ConstAttr is enabled in fast-math mode. In fast-math mode,
math-errno is disabled.
Base on the above comment, the math library functions will access some global variables, so they are not always match to attribute((const)) , so it should be improved with -ffast-mode ? (gcc has more radical optimization even without -ffast-mode)
Oh, I find function Sema::AddKnownFunctionAttributes will add const attribute for implicitly-declared builtins , but we still don’t get some difference between with/without the -ffast-math.
llvm: When built with O3, use 2 load to get num[i] before and after the call expf
gcc: Only one load for num[i] because it use the callee save register
float foo (float num[], float r2inv, int n) {
float sum = 0.0;
for (int i=0; i < 1000; i++) {
float a = num[i];
// const float r = a / std::sqrt (r2inv);
const float expm2 = std::exp (a);
float tmp = expm2 * num[i];
sum += tmp * tmp;
}
return sum;
}
GCC seems to know that errno and num (or num[i]) can’t alias.
While “const” would imply this, it is not correct due to the potential errno write.
We should make the memory attribute more descriptive, or stopgap this by teaching (some) AA about math calls.
Thanks @jdoerfert .
I think the math calls don’t access the errno when we compile source with -ffast-math , so it can be added with const attribute in that case, does it right?
I’m actually if errno set by math functions being used anywhere beside tests. Like on Darwin matherrhandling is set to floating point exception only I think.

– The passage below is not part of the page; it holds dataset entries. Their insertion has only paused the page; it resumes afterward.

Lemma setState_end_log new message w p :
  is_final new = true -> ended (state (ses w)) = false -> params (ses w) = Some p ->
  exists w', setState perform new message w = Finished tt w' /\
    state (ses w') = new /\ op (ses w') = op (ses w) /\ params (ses w') = Some p /\ sent w' = sent w /\
    log_status (log (ses w')) =
      ended_status (ei_reason (current_ei (moved new message w)))
        (ei_protocol_code (current_ei (moved new message w))) (log (ses w)) /\
    log_errorInfo (log (ses w')) = Some (linphone_error_info_clone (ei (ses w'))) /\
    (log_status (log (ses w')) = LinphoneCallMissed -> In (CountMissedCall (account (ses w))) (history w')).
Proof.
  intros Hnew Hst Hp.
  assert (Hne : state (ses w) <> new) by (intros Heq; rewrite Heq in Hst; by destruct new).
  assert (Ha : allowed (state (ses w)) new = true) by (destruct (state (ses w)), new; done).
  destruct (setState_final fuel new message w p Hnew Hne Ha Hp) as (es & Hes & Hmissed & Heq).
  set (w1 := moved new message w) in *.
  exists (events es (ended_world w1)). split; [exact Heq|].
  assert (Hnr : state_eqb new Referred = false) by (by destruct new).
  split; [|split; [|split; [|split; [|split; [|split]]]]].
  - change (state (ses w1) = new). subst w1. unfold moved. by rewrite Hnr.
  - change (op (ses w1) = op (ses w)). apply moved_op.
  - change (params (ses w1) = Some p). rewrite <- Hp. apply moved_params.
  - rewrite sent_events by done. subst w1. unfold moved. by rewrite Hnr.
  - change (log_status (log (ses (events es (ended_world w1))))) with
      (ended_status (ei_reason (current_ei w1)) (ei_protocol_code (current_ei w1)) (log (ses w1))).
    by rewrite (moved_log new message w : log (ses w1) = _).
  - reflexivity.
  - intros Hs. apply in_or_app. left. by apply Hmissed.
Qed.

Lemma current_ei_moved new message w o sei rsei :
  op (ses w) = Some o -> nonOpError (ses w) = false ->
  (forall w', ov_errorInfo (view_op w' o) = sei /\ ov_reasonErrorInfo (view_op w' o) = rsei) ->
  current_ei (moved new message w) =
  linphone_error_info_from_sal_op (ei (ses (moved new message w))) (Some (sei, rsei)).
Proof.
  intros Ho Hn Hv. unfold current_ei, current_errors.
  rewrite moved_op, Ho. cbn. destruct (Hv (moved new message w)) as [-> ->].
  assert (Hn' : nonOpError (ses (moved new message w)) = nonOpError (ses w)).
  { apply (moved_member nonOpError); [|done]. intros s. unfold leave_state. cbn. by destruct (state s). }
  by rewrite Hn', Hn.
Qed.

As far as I can tell, the only reason we know that exp() doesn’t alias num[i] here is that the access is via a float. If num were an array of int, then it might have been defined as num = &errno.
So possibly this can be solved by emitting “int” TBAA metadata on FP libcalls? Or at least, I think there has to be some interaction with TBAA metadata here.
When I try to simplify the test case, I’m surprised to find that there are difference between with/without the -ffast-math base on the small case Compiler Explorer
At least in this example, the suggested min-max-object size would suffice to classify this as non-alias; no TBAA needed.
We would need to know that errno is of size “int”, but some knowledge about math functions was always going to be required.
The access to num[i] is known to access an object of at least 1000 * sizeof(int) which can’t alias with a single int. Similar reasoning would help us with a lot of loop conditions that are read, e.g., from globals.